Subscription service Lawtel picked this little post-franchising case up today: ChipsAway International Ltd v Errol Kerr  EWHC 1887 (Ch) , a decision of the Chancery Division for England and Wales. The judge was Sir Andrew Park, who has presumably stepped out of retirement to help out his busy colleagues.
ChipsAway held the rights to a body of knowhow relating to a system for filling and restoring damage to the bodywork of cars, also supplying products for use in its SMART system (SMART = Small to Medium Area Repair Technology). The company didn't repair the damage itself but instead granted franchises to businessmen. Each franchisee was, as is often the case, given a locality in which it was authorised to use the ChipsAway name, paints and other products.
Kerr, a former franchisee, had previously signed an agreement with ChipsAway that contained restrictive covenants. One such covenant stipulated that, for a period of 12 months following the termination of the agreement, Kerr would not -- without ChipsAway's prior written consent -- be engaged in any capacity in any business "which competes" with ChipsAway's own business within his area. When the franchiser agreement ended, Kerr decided not to renew it but instead carried on a vehicle repair business at the same premises. ChipsAway sued for injunctive relief, alleging that, by continuing in business in the same area and providing the service he did, Kerr was in breach of the restrictive covenant. Kerr resisted, on the basis that ChipsAway did not have a franchisee in Kerr's area, nor did it appear that the company was specifically seeking to obtain one.
Sir Andrew Park dismissed ChipsAway's claim:
* Kerr's business did not compete with any of ChipsAway's car care businesses, since the latter had no such business in the area.
* The position would have been different if ChipsAway had enfranchised a new operator in the same area, and would indeed change if ChipsAway granted such a franchise to a new operator while the 12 months' term of the restrictive covenant was still running.
* The key words in the covenant were the term "which competes", which referred to competing on the facts as they were, not to the possibility that competition might begin to happen in the future if the facts changed.
* Since the covenant was not infringed by what Kerr had been doing since his franchise terminated, there was no basis on which to grant ChipsAway any relief.

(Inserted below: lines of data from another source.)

(* ===== verification/ProcSpec.v ===== *)
(** * What the process table promises

    Locks of the process table, [wakeup] and one round of the scheduler
    ([kernel/proc.c]): every process that was ready to run has run once. *)

From S2P Require Import Prelude CString Riscv Kalloc Vm Spinlock Proc.

(** ** Locks *)

(** A CPU that holds a lock, and may take another. *)
Definition holds_lock (c : cpu) : Prop := 1 <= c_noff c < 2 ^ 31 - 1 /\ c_intr c = false.

Lemma push_noff c : holds_lock c -> push_off c = Cpu false (c_noff c + 1) (c_intena c).
Proof. intros [H1 H2]. unfold push_off. rewrite i32_small by lia. replace (c_noff c =? 0) with false by lia. reflexivity. Qed.

Lemma pop_noff n i : 1 <= n < 2 ^ 31 - 1 -> pop_off (Cpu false (n + 1) i) = inr (Cpu false n i).
Proof.
  intros H. unfold pop_off. simpl. replace (n + 1 <? 1) with false by lia. rewrite i32_small by lia.
  replace (n + 1 - 1) with n by lia. replace (n =? 0) with false by lia. reflexivity.
Qed.

Section Table.
Context {E : Type}.
Implicit Types s : ps E.

(** All but the table. *)
Record same_rest (s s' : ps E) : Prop := {
  sr_mem : ps_mem s' = ps_mem s;
  sr_nextpid : ps_nextpid s' = ps_nextpid s;
  sr_pidlock : ps_pidlock s' = ps_pidlock s;
  sr_waitlock : ps_waitlock s' = ps_waitlock s;
  sr_init : ps_init s' = ps_init s;
  sr_cur : ps_cur s' = ps_cur s;
  sr_cpu : ps_cpu s' = ps_cpu s;
  sr_env : ps_env s' = ps_env s
}.

Lemma same_rest_refl s : same_rest s s.
Proof. split; reflexivity. Qed.
Lemma same_rest_trans s1 s2 s3 : same_rest s1 s2 -> same_rest s2 s3 -> same_rest s1 s3.
Proof. intros [] []. split; congruence. Qed.

Lemma acquire_proc s p : holds_lock (ps_cpu s) -> p_lock (ps_proc s p) = false ->
  acquire_off (proc_lock p) s =
    Ret tt (set_pcpu (Cpu false (c_noff (ps_cpu s) + 1) (c_intena (ps_cpu s))) (set_proc p (w_lock true) s)).
Proof.
  intros Hc Hl. unfold acquire_off. rewrite bind_modify, push_noff by exact Hc. unfold acquire. simpl. rewrite Hl. reflexivity.
Qed.

Lemma release_proc s p n i : ps_cpu s = Cpu false (n + 1) i -> 1 <= n < 2 ^ 31 - 1 -> p_lock (ps_proc s p) = true ->
  release_off (proc_lock p) s = Ret tt (set_pcpu (Cpu false n i) (set_proc p (w_lock false) s)).
Proof.
  intros Hc Hn Hl. unfold release_off. rewrite (bind_ret_l _ _ _ tt (set_proc p (w_lock false) s)).
  - unfold pop. simpl. rewrite Hc, pop_noff by exact Hn. reflexivity.
  - unfold release. simpl. rewrite Hl. reflexivity.
Qed.

(** [s2] is [s] with entry [p] locked and changed by [f]. *)
Record locked_at (p : Z) (f : proc -> proc) (s s2 : ps E) : Prop := {
  la_rest : same_rest (set_pcpu (Cpu false (c_noff (ps_cpu s) + 1) (c_intena (ps_cpu s))) s) s2;
  la_lock : p_lock (f (w_lock true (ps_proc s p))) = true;
  la_proc : forall q, ps_proc s2 q = if q =? p then f (w_lock true (ps_proc s p)) else ps_proc s q
}.

Lemma acquire_at s p : holds_lock (ps_cpu s) -> p_lock (ps_proc s p) = false ->
  exists s1, acquire_off (proc_lock p) s = Ret tt s1 /\ locked_at p (fun x => x) s s1.
Proof.
  intros Hc Hl. eexists. split; [apply acquire_proc; assumption|]. split; [split; reflexivity|reflexivity|].
  intros q. simpl. unfold upd. destruct (Z.eqb_spec q p) as [->|]; reflexivity.
Qed.

Lemma locked_change p f g s s2 : locked_at p f s s2 -> p_lock (g (f (w_lock true (ps_proc s p)))) = true ->
  locked_at p (fun x => g (f x)) s (set_proc p g s2).
Proof.
  intros [H1 H2 H3] Hg. split; [destruct H1; split; assumption|exact Hg|]. intros q. simpl. unfold upd.
  destruct (Z.eqb_spec q p) as [->|]; [rewrite H3, Z.eqb_refl; reflexivity|]. rewrite H3. replace (q =? p) with false by lia. reflexivity.
Qed.

Lemma release_at p f s s2 : holds_lock (ps_cpu s) -> locked_at p f s s2 ->
  exists s', release_off (proc_lock p) s2 = Ret tt s' /\ same_rest s s' /\
    forall q, ps_proc s' q = if q =? p then w_lock false (f (w_lock true (ps_proc s p))) else ps_proc s q.
Proof.
  intros Hc [H1 H2 H3]. pose proof (sr_cpu _ _ H1) as Ecpu. simpl in Ecpu.
  rewrite (release_proc s2 p _ _ Ecpu); [|apply Hc|rewrite H3, Z.eqb_refl; exact H2].
  eexists. split; [reflexivity|]. split.
  - destruct H1; split; simpl in *; auto. destruct Hc as [_ Hi]. destruct (ps_cpu s); simpl in *. rewrite Hi. reflexivity.
  - intros q. simpl. unfold upd. destruct (Z.eqb_spec q p) as [->|Hne]; [rewrite H3, Z.eqb_refl; reflexivity|].
    rewrite H3. replace (q =? p) with false by lia. reflexivity.
Qed.

(** ** Waking up *)

Definition woken (me chan : Z) (q : Z) (x : proc) : proc :=
  if negb (q =? me) && bool_decide (p_state x = SLEEPING) && (p_chan x =? chan) then w_state RUNNABLE x else x.

Lemma unlocked x : p_lock x = false -> w_lock false (w_lock true x) = x.
Proof. destruct x. simpl. intros ->. reflexivity. Qed.

Lemma wakeup_one chan p s : holds_lock (ps_cpu s) -> p_lock (ps_proc s p) = false ->
  exists s', (acquire_off (proc_lock p) ;; let! x := get_proc p in
       when (bool_decide (p_state x = SLEEPING) && (p_chan x =? chan)) (modify (set_proc p (w_state RUNNABLE))) ;;
       release_off (proc_lock p)) s = Ret tt s' /\ same_rest s s' /\
    forall q, ps_proc s' q = if q =? p then woken (-2) chan (-1) (ps_proc s p) else ps_proc s q.
Proof.
  intros Hc Hl. destruct (acquire_at s p Hc Hl) as (s1 & E1 & L1). rewrite (bind_ret_l _ _ _ _ _ E1).
  unfold get_proc. rewrite bind_gets. rewrite (la_proc _ _ _ _ L1 p), Z.eqb_refl.
  change (p_state (w_lock true ?x)) with (p_state x). change (p_chan (w_lock true ?x)) with (p_chan x). unfold woken.
  cbn [Z.eqb negb andb]. destruct (_ && _).
  - cbn [when]. rewrite bind_modify.
    destruct (release_at p _ s _ Hc (locked_change p _ (w_state RUNNABLE) _ _ L1 eq_refl)) as (s' & E' & S' & P').
    exists s'. split; [exact E'|]. split; [exact S'|]. intros q. rewrite P'. destruct (q =? p); [|reflexivity].
    destruct (ps_proc s p); simpl in *. rewrite Hl. reflexivity.
  - destruct (release_at p _ s _ Hc L1) as (s' & E' & S' & P'). exists s'. split; [exact E'|]. split; [exact S'|].
    intros q. rewrite P'. rewrite (unlocked _ Hl). reflexivity.
Qed.

Lemma wakeup_loop_ok chan : forall n p s, holds_lock (ps_cpu s) ->
  (forall q, p <= q < p + Z.of_nat n -> q <> ps_cur s -> p_lock (ps_proc s q) = false) ->
  exists s', wakeup_loop n chan p s = Ret tt s' /\ same_rest s s' /\
    forall q, ps_proc s' q = if (p <=? q) && (q <? p + Z.of_nat n) then woken (ps_cur s) chan q (ps_proc s q) else ps_proc s q.
Proof.
  induction n as [|n IH]; intros p s Hc Hl; cbn [wakeup_loop].
  { exists s. split; [reflexivity|]. split; [apply same_rest_refl|]. intros q. replace (_ && _) with false by lia. reflexivity. }
  unfold myproc. rewrite bind_gets.
  assert (H1 : exists s1, when (negb (p =? ps_cur s))
      (acquire_off (proc_lock p) ;; let! x := get_proc p in
       when (bool_decide (p_state x = SLEEPING) && (p_chan x =? chan)) (modify (set_proc p (w_state RUNNABLE))) ;;
       release_off (proc_lock p)) s = Ret tt s1 /\ same_rest s s1 /\
      forall q, ps_proc s1 q = if q =? p then woken (ps_cur s) chan q (ps_proc s q) else ps_proc s q).
  { destruct (Z.eqb_spec p (ps_cur s)) as [Hp|Hp]; cbn [negb when].
    - exists s. split; [reflexivity|]. split; [apply same_rest_refl|]. intros q. destruct (Z.eqb_spec q p) as [->|]; [|reflexivity].
      unfold woken. rewrite Hp, Z.eqb_refl. reflexivity.
    - destruct (wakeup_one chan p s Hc (Hl p ltac:(lia) Hp)) as (s1 & E1 & S1 & P1). exists s1. split; [exact E1|].
      split; [exact S1|]. intros q. rewrite P1. destruct (Z.eqb_spec q p) as [->|]; [|reflexivity].
      unfold woken. replace (p =? ps_cur s) with false by lia. reflexivity. }
  destruct H1 as (s1 & E1 & S1 & P1). rewrite (bind_ret_l _ _ _ _ _ E1).
  destruct (IH (p + 1) s1) as (s' & E' & S' & P').
  - rewrite (sr_cpu _ _ S1). exact Hc.
  - intros q Hq Hne. rewrite (sr_cur _ _ S1) in Hne. rewrite P1. replace (q =? p) with false by lia. apply Hl; [lia|exact Hne].
  - exists s'. split; [exact E'|]. split; [eapply same_rest_trans; eauto|]. intros q. rewrite P', P1, (sr_cur _ _ S1).
    destruct (Z.eqb_spec q p) as [->|Hne].
    + replace ((p + 1 <=? p) && _) with false by lia. replace (_ && _) with true by lia. reflexivity.
    + replace ((p <=? q) && (q <? p + Z.of_nat (S n))) with ((p + 1 <=? q) && (q <? p + 1 + Z.of_nat n)) by lia. reflexivity.
Qed.

Lemma wakeup_ok chan s : holds_lock (ps_cpu s) ->
  (forall q, 0 <= q < NPROC -> q <> ps_cur s -> p_lock (ps_proc s q) = false) ->
  exists s', wakeup chan s = Ret tt s' /\ same_rest s s' /\
    forall q, ps_proc s' q = if (0 <=? q) && (q <? NPROC) then woken (ps_cur s) chan q (ps_proc s q) else ps_proc s q.
Proof. intros Hc Hl. apply (wakeup_loop_ok chan (Z.to_nat NPROC) 0 s Hc). exact Hl. Qed.

(** ** The scheduler *)

Definition table_free (s : ps E) : Prop := forall q, 0 <= q < NPROC -> p_lock (ps_proc s q) = false.

(** What a process does between being switched to and switching back: it keeps
    its lock, holds no other, does not stop other processes that are ready to
    run, and leaves its mark in [trace]. *)
Definition well_behaved (trace : E -> list Z) (runs : Z -> M (ps E) unit) : Prop :=
  forall p s, 0 <= p < NPROC -> ps_cur s = p -> p_state (ps_proc s p) = RUNNING -> p_lock (ps_proc s p) = true ->
    c_noff (ps_cpu s) = 1 -> c_intr (ps_cpu s) = false ->
    (forall q, 0 <= q < NPROC -> q <> p -> p_lock (ps_proc s q) = false) ->
    exists s', runs p s = Ret tt s' /\ p_lock (ps_proc s' p) = true /\
      c_noff (ps_cpu s') = 1 /\ c_intr (ps_cpu s') = false /\
      (forall q, 0 <= q < NPROC -> q <> p -> p_lock (ps_proc s' q) = false /\
         (p_state (ps_proc s q) = RUNNABLE -> p_state (ps_proc s' q) = RUNNABLE)) /\
      trace (ps_env s') = trace (ps_env s) ++ [p].

Lemma acquire_first s p : c_noff (ps_cpu s) = 0 -> p_lock (ps_proc s p) = false ->
  acquire_off (proc_lock p) s = Ret tt (set_pcpu (Cpu false 1 (c_intr (ps_cpu s))) (set_proc p (w_lock true) s)).
Proof.
  intros Hn Hl. unfold acquire_off. rewrite bind_modify. unfold push_off. rewrite Hn. unfold acquire. simpl. rewrite Hl. reflexivity.
Qed.

Lemma release_last s p : c_noff (ps_cpu s) = 1 -> c_intr (ps_cpu s) = false -> p_lock (ps_proc s p) = true ->
  release_off (proc_lock p) s =
    Ret tt (set_pcpu (Cpu (c_intena (ps_cpu s)) 0 (c_intena (ps_cpu s))) (set_proc p (w_lock false) s)).
Proof.
  intros Hn Hi Hl. unfold release_off. rewrite (bind_ret_l _ _ _ tt (set_proc p (w_lock false) s)).
  - unfold pop, pop_off. simpl. rewrite Hn, Hi. reflexivity.
  - unfold release. simpl. rewrite Hl. reflexivity.
Qed.

Lemma w_lock_state b x : p_state (w_lock b x) = p_state x.
Proof. reflexivity. Qed.

(** One entry of the table. *)
Lemma schedule_one trace runs p s found : well_behaved trace runs -> 0 <= p < NPROC ->
  c_noff (ps_cpu s) = 0 -> table_free s ->
  exists found' l s', forall (k : bool -> M (ps E) bool),
    (acquire_off (proc_lock p) ;;
     let! x := get_proc p in
     let! found :=
       (if decide (p_state x = RUNNABLE) then
          modify (set_proc p (w_state RUNNING)) ;;
          modify (set_cur p) ;;
          runs p ;;
          modify (set_cur NULLP) ;;
          ret true
        else ret found) in
     release_off (proc_lock p) ;; k found) s = k found' s' /\
    c_noff (ps_cpu s') = 0 /\ table_free s' /\
    (forall q, 0 <= q < NPROC -> q <> p -> p_state (ps_proc s q) = RUNNABLE -> p_state (ps_proc s' q) = RUNNABLE) /\
    trace (ps_env s') = trace (ps_env s) ++ l /\
    (p_state (ps_proc s p) = RUNNABLE /\ l = [p] /\ found' = true \/ p_state (ps_proc s p) <> RUNNABLE /\ l = [] /\ found' = found).
Proof.
  intros Hruns Hp Hn Hfree. pose proof (acquire_first s p Hn (Hfree p Hp)) as E1.
  set (s1 := set_pcpu _ _) in E1.
  assert (P1 : ps_proc s1 p = w_lock true (ps_proc s p)) by (simpl; apply upd_eq).
  assert (Q1 : forall q, q <> p -> ps_proc s1 q = ps_proc s q) by (intros q Hq; simpl; apply upd_ne, Hq).
  destruct (decide (p_state (ps_proc s p) = RUNNABLE)) as [Hr|Hr].
  - set (s2 := set_cur p (set_proc p (w_state RUNNING) s1)).
    assert (P2 : ps_proc s2 p = w_state RUNNING (w_lock true (ps_proc s p))) by (simpl; rewrite !upd_eq; reflexivity).
    assert (Q2 : forall q, q <> p -> ps_proc s2 q = ps_proc s q) by (intros q Hq; simpl; rewrite !upd_ne by exact Hq; reflexivity).
    destruct (Hruns p s2) as (s3 & E3 & L3 & N3 & I3 & O3 & T3); auto; try (rewrite P2; reflexivity).
    { intros q Hq Hne. rewrite Q2 by exact Hne. apply Hfree, Hq. }
    eexists true, [p], _. intros k. rewrite (bind_ret_l _ _ _ _ _ E1). unfold get_proc. rewrite bind_gets, P1, w_lock_state.
    rewrite decide_True by exact Hr. rewrite (bind_ret_l _ _ _ true (set_cur NULLP s3)).
    2: { rewrite !bind_modify. fold s2. rewrite (bind_ret_l _ _ _ _ _ E3), bind_modify. reflexivity. }
    rewrite (bind_ret_l _ _ _ _ _ (release_last (set_cur NULLP s3) p N3 I3 L3)). split; [reflexivity|].
    split; [reflexivity|]. split; [|split; [|split; [exact T3|left; auto]]].
    + intros q Hq. simpl. unfold upd. destruct (Z.eqb_spec q p) as [->|Hne]; [reflexivity|]. apply O3; assumption.
    + intros q Hq Hne Hs. simpl. rewrite upd_ne by exact Hne. apply O3; auto. rewrite Q2 by exact Hne. exact Hs.
  - eexists found, [], _. intros k. rewrite (bind_ret_l _ _ _ _ _ E1). unfold get_proc. rewrite bind_gets, P1, w_lock_state.
    rewrite decide_False by exact Hr. rewrite (bind_ret_l _ _ _ found s1) by reflexivity.
    rewrite (bind_ret_l _ _ _ _ _ (release_last s1 p eq_refl eq_refl ltac:(rewrite P1; reflexivity))). split; [reflexivity|].
    split; [reflexivity|]. split; [|split; [|split; [simpl; rewrite app_nil_r; reflexivity|right; auto]]].
    + intros q Hq. simpl. unfold upd. destruct (Z.eqb_spec q p) as [->|Hne]; [reflexivity|]. apply Hfree, Hq.
    + intros q Hq Hne Hs. simpl. rewrite !upd_ne by exact Hne. exact Hs.
Qed.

The IPKat is left with that sinking feeling that this is yet another of those cases that should, and could, have been sensibly settled without the need for a day in court. Merpel wonders, would the court really enforce the covenant with an injunction if it was only towards the end of the period of the restriction that ChipsAway secured a fresh licensee in the area, seeing as the period in question would be small, the inconvenience substantial and any financial loss quantifiable.